B&W,  Daily photo,  Street Markets,  Streets&Squares,  Winter

Why on Earth people, in Italy, still eat junk food?

A cold night in an Italian piazza. The air carries the scent of roasted chestnuts, espresso, and wood smoke—but here, under the halo of fairy lights, the smell is unmistakably different. Oil. Sugar. Processed salt. A small crowd stands in front of a street cart, its bicycle frame weighed down with canisters, bags, and the faint hum of a generator.

The vendor moves with practised speed, ladling batter, folding paper, handing over parcels of deep-fried comfort. The queue is patient, hands buried in pockets, eyes following the ritual as if it were part of the winter tradition. Beyond the cart, a carousel spins in soft blur, its music faint against the chatter and footsteps on the wet stone.

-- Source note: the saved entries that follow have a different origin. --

(* ===== verification/PoolSpec.v ===== *)
(** * The properties of the pools of small objects

    What [pool::alloc], [pool::free] and [pool::collect_garbage] guarantee over any
    source of pages, and the witnesses over the two sources of the kernel. *)
From S2P Require Import Prelude Bits MemArea PageRange PageRangeSpec Memory Reclaim Large Queues PageSource PagePool Pool.
Import Memory Reclaim Large.
Import Pool.

Section Props.
Context {P : Type} `{PageSource P}.
Context (osize : nat → Z).

(** C23: an object of a pool lies inside one page behind its header, is aligned to
    its size where that divides the page, and overlaps no object in use, on
    whatever CPU and of whatever pool; the allocator waits or faults only when
    the pool has no free object and the source of pages does. *)
Theorem pool_alloc_correct (s : t P) fl sq live held i c :
  pinv osize s fl sq live held → size_ok (osize i) → ps_cpu (src s) c →
  wp (Pool.alloc osize i c) s (alloc_post osize s sq live held i c)
    (λ s', free_list s i c = [] ∧ pinv osize s' fl sq live held ∧
       ∀ c, ps_cpu (src s) c → ps_cpu (src s') c)
    (free_list s i c = [] ∧ ps_alloc c (src s) = Fault).
Proof. apply alloc_spec. Qed.

Lemma pool_free_spec (s : t P) fl sq live held o h cur :
  pinv osize s fl sq (o :: live) held → hdrs s !! to_header o = Some h →
  ps_cpu (src s) (cpu_id h) →
  wp (Pool.free (owner h) o cur) s
    (λ _ s', ∃ fl' sq', pinv osize s' fl' sq' live held ∧
       (∀ c, ps_cpu (src s) c → ps_cpu (src s') c) ∧
       (∀ c i, (c, i) ≠ (cpu_id h, cur) → sq' c i = sq c i) ∧
       sq' (cpu_id h) cur ≡ₚ
         (if bool_decide (cpu_id h = cur) then [] else [o]) ++ sq (cpu_id h) cur)
    (λ _, False) False.
Proof.
  intros Hi Hh Hc. unfold Pool.free. apply wp_bind. unfold wp at 1, get_hdr. rewrite Hh.
  destruct (bool_decide_reflect (cpu_id h = cur)) as [Heq|Hne].
  - eapply wp_mono; [by apply (free_same_cpu_spec osize s fl sq live held o h)|..]; [|done..].
    intros _ s' ([fl' Hi'] & _ & Hc'). exists fl', sq. by split_and!.
  - destruct (free_different_cpu_spec osize s fl sq live held o h cur Hi Hh)
      as (s' & l & E & Hsrc & Hl & Hi').
    unfold wp. rewrite E. exists fl, (upd2 sq (cpu_id h) cur l). split_and!; [done|by rewrite Hsrc| |].
    + intros c i Hci. unfold upd2. by rewrite decide_False.
    + by rewrite upd2_eq.
Qed.

(** C24: freeing an object always succeeds.  On the CPU of its page the object is
    free at once; on another one it waits in the queue between the two CPUs, and
    nothing else changes hands. *)
Theorem pool_free_correct (s : t P) fl sq live held o h cur :
  pinv osize s fl sq (o :: live) held → hdrs s !! to_header o = Some h →
  ps_cpu (src s) (cpu_id h) →
  wp (Pool.free (owner h) o cur) s
    (λ _ s', ∃ fl' sq', pinv osize s' fl' sq' live held ∧
       (∀ c, ps_cpu (src s) c → ps_cpu (src s') c) ∧
       (∀ c i, (c, i) ≠ (cpu_id h, cur) → sq' c i = sq c i) ∧
       sq' (cpu_id h) cur ≡ₚ
         (if bool_decide (cpu_id h = cur) then [] else [o]) ++ sq (cpu_id h) cur)
    (λ _, False) False.
Proof. apply pool_free_spec. Qed.

(** C25: the garbage collector of a CPU empties every queue to that CPU, with a
    bounded number of steps, and makes each object of them free; the queues of
    the other CPUs are untouched. *)
Theorem collect_garbage_correct fuel ncpus (s : t P) fl sq live held a :
  pinv osize s fl sq live held → ps_cpu (src s) a →
  (∀ b, (b < ncpus)%nat → (length (sq a b) ≤ fuel)%nat) →
  wp (collect_garbage fuel ncpus a) s
    (λ _ s', ∃ fl' sq', pinv osize s' fl' sq' live held ∧
       (∀ b, (b < ncpus)%nat → sq' a b = []) ∧
       (∀ c i, ¬ (c = a ∧ (i < ncpus)%nat) → sq' c i = sq c i))
    (λ _, False) False.
Proof.
  intros Hi Hc Hf. unfold collect_garbage.
  eapply wp_mono; [apply (collect_loop_spec osize fuel s fl sq live held a); [done..| |]|..]; [..|done|done].
  - apply NoDup_seq.
  - intros b Hb%elem_of_seq. apply Hf. lia.
  - intros _ s' (fl' & sq' & Hi' & He & Hr & _). exists fl', sq'. split_and!; [done| |].
    + intros b Hb. apply He, elem_of_seq. lia.
    + intros c i Hci. apply Hr. rewrite elem_of_seq. intros [-> Hx]. apply Hci. split; [done|lia].
Qed.

Lemma two_slots size pg :
  size_ok size → 2 * size + sizeof_page_header ≤ page_size → (2 ≤ length (slots size pg))%nat.
Proof.
  intros Hs H2. change 2%nat with (length [pg + page_size - 2 * size; pg + page_size - 1 * size]).
  destruct Hs as [Hs1 Hs2]. unfold sizeof_free_object in Hs1.
  apply submseteq_length, NoDup_submseteq.
  - apply NoDup_cons. split; [rewrite list_elem_of_singleton; lia|]. apply NoDup_singleton.
  - intros x Hx. apply elem_of_slots; [done|]. rewrite elem_of_cons, list_elem_of_singleton in Hx.
    destruct Hx as [->| ->]; [exists 2|exists 1]; lia.
Qed.

(** a page that becomes wholly free and is kept stays where it is in the list of
    its pool: when a page holds two objects or more, the branch that would move
    it to the back is never taken. *)
Theorem full_page_place (s s' : t P) fl sq live held o h h' :
  pinv osize s fl sq (o :: live) held → hdrs s !! to_header o = Some h →
  2 * obj_size osize h + sizeof_page_header ≤ page_size →
  free_same_cpu (owner h) o (cpu_id h) s = Ret tt s' →
  hdrs s' !! to_header o = Some h' → nalloc h' = 0 →
  free_list s' (owner h) (cpu_id h) = free_list s (owner h) (cpu_id h).
Proof.
  intros Hi Hh H2 E Hh' Hn'. destruct (live_nalloc osize _ _ _ _ _ _ Hi) as (k & Hk & Hn & Hz).
  assert (k = h) as -> by congruence. destruct (p_page osize _ _ _ _ _ Hi _ _ Hh) as (Hs & _ & _ & Hna & _).
  pose proof (two_slots _ (to_header o) Hs H2) as Hl.
  unfold free_same_cpu, bind, get_hdr in E. rewrite Hh in E. rewrite wrap32_small in E by lia.
  cbn in E. destruct (andb _ _) eqn:Hf in E.
  - destruct (negb _) in E; cbn in E; unfold lift in E; destruct (ps_free _ _ _) in E;
      simplify_eq; cbn in Hh'; by rewrite lookup_delete_eq in Hh'.
  - destruct (Z.eqb_spec (local_free h) 0) as [Hlf|Hlf] in E; [|by injection E as <-].
    exfalso. apply Hz in Hlf. rewrite Hlf in Hna. cbn in Hna.
    injection E as <-. cbn in Hh'. rewrite lookup_insert_eq in Hh'. injection Hh' as <-.
    cbn in Hn'. lia.
Qed.
End Props.

(** ** Witnesses

    The pools over the early page allocator, on a memory of nine pages. *)

Lemma malloc_pool_size_ok i : (3 ≤ i)%nat → size_ok (compute_object_size i).
Proof.
  intros Hi. unfold size_ok, compute_object_size, sizeof_free_object, sizeof_page_header.
  change max_object_size with 1024. change page_size with 4096.
  rewrite Z.shiftl_1_l. pose proof (Z.pow_le_mono_r 2 3 (Z.of_nat i) ltac:(lia) ltac:(lia)).
  case_match; lia.
Qed.

Definition ex_src : PageSource mem := early_source [].
Definition ex_alloc (s : Pool.t mem) : res (Pool.t mem) Z :=
  @Pool.alloc mem ex_src compute_object_size 10 0 s.
Definition ex_free (o : Z) (cur : nat) (s : Pool.t mem) : res (Pool.t mem) unit :=
  @Pool.free mem ex_src 10 o cur s.

Definition state {A} (s : Pool.t mem) (r : res (Pool.t mem) A) : Pool.t mem :=
  match r with Ret _ s' => s' | _ => s end.

Definition ex_pools : Pool.t mem := Pool.mk ex_mem ∅ ∅ ∅ ∅ [].
Definition ex_s1 := state ex_pools (ex_alloc ex_pools).
Definition ex_s2 := state ex_s1 (ex_alloc ex_s1).
Definition ex_s3 := state ex_s2 (ex_alloc ex_s2).
Definition ex_s4 := state ex_s3 (ex_alloc ex_s3).
Definition ex_o1 : Z := page_addr 2 + 1024.
Definition ex_o2 : Z := page_addr 2 + 2048.
Definition ex_o3 : Z := page_addr 2 + 3072.
Definition ex_o4 : Z := page_addr 3 + 1024.
Definition ex_s5 := state ex_s4 (ex_free ex_o1 0 ex_s4).
Definition ex_s6 := state ex_s5 (ex_free ex_o2 0 ex_s5).
Definition ex_s7 := state ex_s6 (ex_free ex_o3 0 ex_s6).

Lemma ex_eqs :
  ex_alloc ex_pools = Ret ex_o1 ex_s1 ∧ ex_alloc ex_s1 = Ret ex_o2 ex_s2 ∧
  ex_alloc ex_s2 = Ret ex_o3 ex_s3 ∧ ex_alloc ex_s3 = Ret ex_o4 ex_s4 ∧
  ex_free ex_o1 0 ex_s4 = Ret tt ex_s5 ∧ ex_free ex_o2 0 ex_s5 = Ret tt ex_s6.
Proof. split_and!; vm_compute; reflexivity. Qed.

(** The states with the objects [live] in use and empty queues. *)
Definition ex_inv (s : Pool.t mem) (live : list Z) : Prop :=
  ∃ fl, @pinv mem ex_src compute_object_size s fl (λ _ _, []) live [].

Lemma ex_alloc_inv s o s' live :
  ex_inv s live → ex_alloc s = Ret o s' → ex_inv s' (o :: live).
Proof.
  intros [fl Hi] E. pose proof (@alloc_spec mem ex_src compute_object_size s fl (λ _ _, []) live []
    10 0 Hi (malloc_pool_size_ok 10 ltac:(lia)) I) as Hw.
  unfold wp in Hw. unfold ex_alloc in E. rewrite E in Hw. by destruct Hw as [? _].
Qed.

Lemma ex_free_inv s o s' live live' :
  ex_inv s live → live ≡ₚ o :: live' →
  (∃ h, hdrs s !! to_header o = Some h ∧ owner h = 10%nat ∧ cpu_id h = 0%nat) →
  ex_free o 0 s = Ret tt s' → ex_inv s' live'.
Proof.
  intros [fl Hi] Hp (h & Hh & Ho & Hc) E.
  apply (@pinv_live_perm mem ex_src _ s fl _ _ _ [] Hp) in Hi.
  pose proof (@free_same_cpu_spec mem ex_src compute_object_size s fl (λ _ _, []) live' [] o h Hi Hh I) as Hw.
  unfold ex_free, Pool.free, bind, get_hdr in E. rewrite Hh, Hc in E.
  rewrite bool_decide_true in E by done.
  unfold wp in Hw. rewrite Hc, Ho, E in Hw. by destruct Hw as [? _].
Qed.

Lemma ex_initial_inv : ex_inv ex_pools [].
Proof. eexists. apply (@pinv_initial mem ex_src). exact (conj ex_mem_inv (headed_nil _)). Qed.

Lemma ex_s4_inv : ex_inv ex_s4 [ex_o4; ex_o3; ex_o2; ex_o1].
Proof.
  destruct ex_eqs as (E1 & E2 & E3 & E4 & _).
  refine (ex_alloc_inv ex_s3 ex_o4 ex_s4 _ _ E4). refine (ex_alloc_inv ex_s2 ex_o3 ex_s3 _ _ E3).
  refine (ex_alloc_inv ex_s1 ex_o2 ex_s2 _ _ E2). exact (ex_alloc_inv _ ex_o1 ex_s1 _ ex_initial_inv E1).
Qed.

Lemma ex_s6_inv : ex_inv ex_s6 [ex_o3; ex_o4].
Proof.
  destruct ex_eqs as (_ & _ & _ & _ & E5 & E6).
  refine (ex_free_inv ex_s5 ex_o2 ex_s6 _ _ (ex_free_inv ex_s4 ex_o1 ex_s5 _ [ex_o2; ex_o3; ex_o4]
    ex_s4_inv _ _ E5) _ _ E6); [solve_Permutation| |reflexivity|];
    (eexists; split_and!; [vm_compute; reflexivity|reflexivity..]).
Qed.

Lemma ex_pools_header : hdrs ex_s6 !! to_header ex_o3 = Some (mkHeader 10 0 1 ex_o2).
Proof. vm_compute. reflexivity. Qed.

Lemma pool_alloc_correct_witness : ∃ s', ex_alloc ex_pools = Ret ex_o1 s' ∧ (1024 | ex_o1).
Proof.
  destruct ex_initial_inv as [fl Hi]. pose proof (@pool_alloc_correct mem ex_src compute_object_size
    ex_pools fl (λ _ _, []) [] [] 10 0 Hi (malloc_pool_size_ok 10 ltac:(lia)) I) as Hw.
  destruct ex_eqs as (E & _). unfold wp in Hw. unfold ex_alloc in E. rewrite E in Hw.
  exists ex_s1. split; [exact E|]. destruct Hw as (_ & _ & _ & _ & _ & Hd & _).
  apply Hd. exists 4. reflexivity.
Defined.

Lemma pool_free_correct_witness :
  wp (λ s, ex_free ex_o3 1 s) ex_s6 (λ _ s', ∃ fl' sq',
    @pinv mem ex_src compute_object_size s' fl' sq' [ex_o4] [] ∧ sq' 0%nat 1%nat ≡ₚ [ex_o3])
    (λ _, False) False.
Proof.
  destruct ex_s6_inv as [fl Hi].
  eapply wp_mono; [exact (@pool_free_correct mem ex_src compute_object_size ex_s6 fl (λ _ _, [])
    [ex_o4] [] ex_o3 _ 1 Hi ex_pools_header I)|..]; [|done..].
  intros _ s' (fl' & sq' & Hi' & _ & _ & Hq). exists fl', sq'. split; [exact Hi'|exact Hq].
Defined.

(** An object freed on the CPU 1 waits for the CPU 0. *)
Definition ex_queued := state ex_s6 (ex_free ex_o3 1 ex_s6).

Lemma ex_queued_inv : ∃ fl l,
  @pinv mem ex_src compute_object_size ex_queued fl (upd2 (λ _ _, []) 0 1 l) [ex_o4] [] ∧
  l = [ex_o3].
Proof.
  destruct ex_s6_inv as [fl Hi].
  destruct (@free_different_cpu_spec mem ex_src compute_object_size ex_s6 fl (λ _ _, []) [ex_o4] []
    ex_o3 _ 1 Hi ex_pools_header) as (s' & l & E & _ & Hl & Hi').
  exists fl, l. split; [|by apply Permutation_singleton_r in Hl].
  assert (ex_free ex_o3 1 ex_s6 = Ret tt s') as E'.
  { etrans; [|exact E]. vm_compute. reflexivity. }
  unfold ex_queued. rewrite E'. exact Hi'.
Qed.

Lemma collect_garbage_correct_witness :
  wp (@collect_garbage mem ex_src 1 2 0) ex_queued (λ _ s', ∃ fl' sq',
    @pinv mem ex_src compute_object_size s' fl' sq' [ex_o4] [] ∧ sq' 0%nat 1%nat = [])
    (λ _, False) False.
Proof.
  destruct ex_queued_inv as (fl & l & Hi & Hl).
  eapply wp_mono; [refine (@collect_garbage_correct mem ex_src compute_object_size 1 2 ex_queued fl
    _ _ [] 0 Hi I _)|..]; [|..|done|done].
  - intros b _. rewrite Hl. unfold upd2. destruct (decide _); simpl; lia.
  - intros _ s' (fl' & sq' & Hi' & He & _). exists fl', sq'. split; [exact Hi'|]. apply He. lia.
Defined.

Lemma full_page_place_witness : free_list ex_s7 10 0 = free_list ex_s6 10 0.
Proof.
  destruct ex_s6_inv as [fl Hi].
  refine (@full_page_place mem ex_src compute_object_size ex_s6 ex_s7 fl (λ _ _, []) [ex_o4] []
    ex_o3 _ (mkHeader 10 0 0 ex_o3) Hi ex_pools_header _ _ _ _).
  - vm_compute. discriminate.
  - vm_compute. reflexivity.
  - vm_compute. reflexivity.
  - reflexivity.
Defined.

Why on Earth people, in Italy, still eat junk food? In a land where tomatoes can still taste of the sun, where bread carries the weight of centuries, and where meals are a form of identity, here is a glowing island of imitation flavours. Perhaps it is convenience. Perhaps it is nostalgia for fairgrounds and childhood treats. Or perhaps it is simply that even in a country defined by culinary heritage, the lure of quick, hot, and salty remains universal.

The camera freezes it all: the transaction, the glow of lights, the faces leaning forward. A momentary betrayal of tradition—or just another thread in the ever-changing fabric of Italian streets.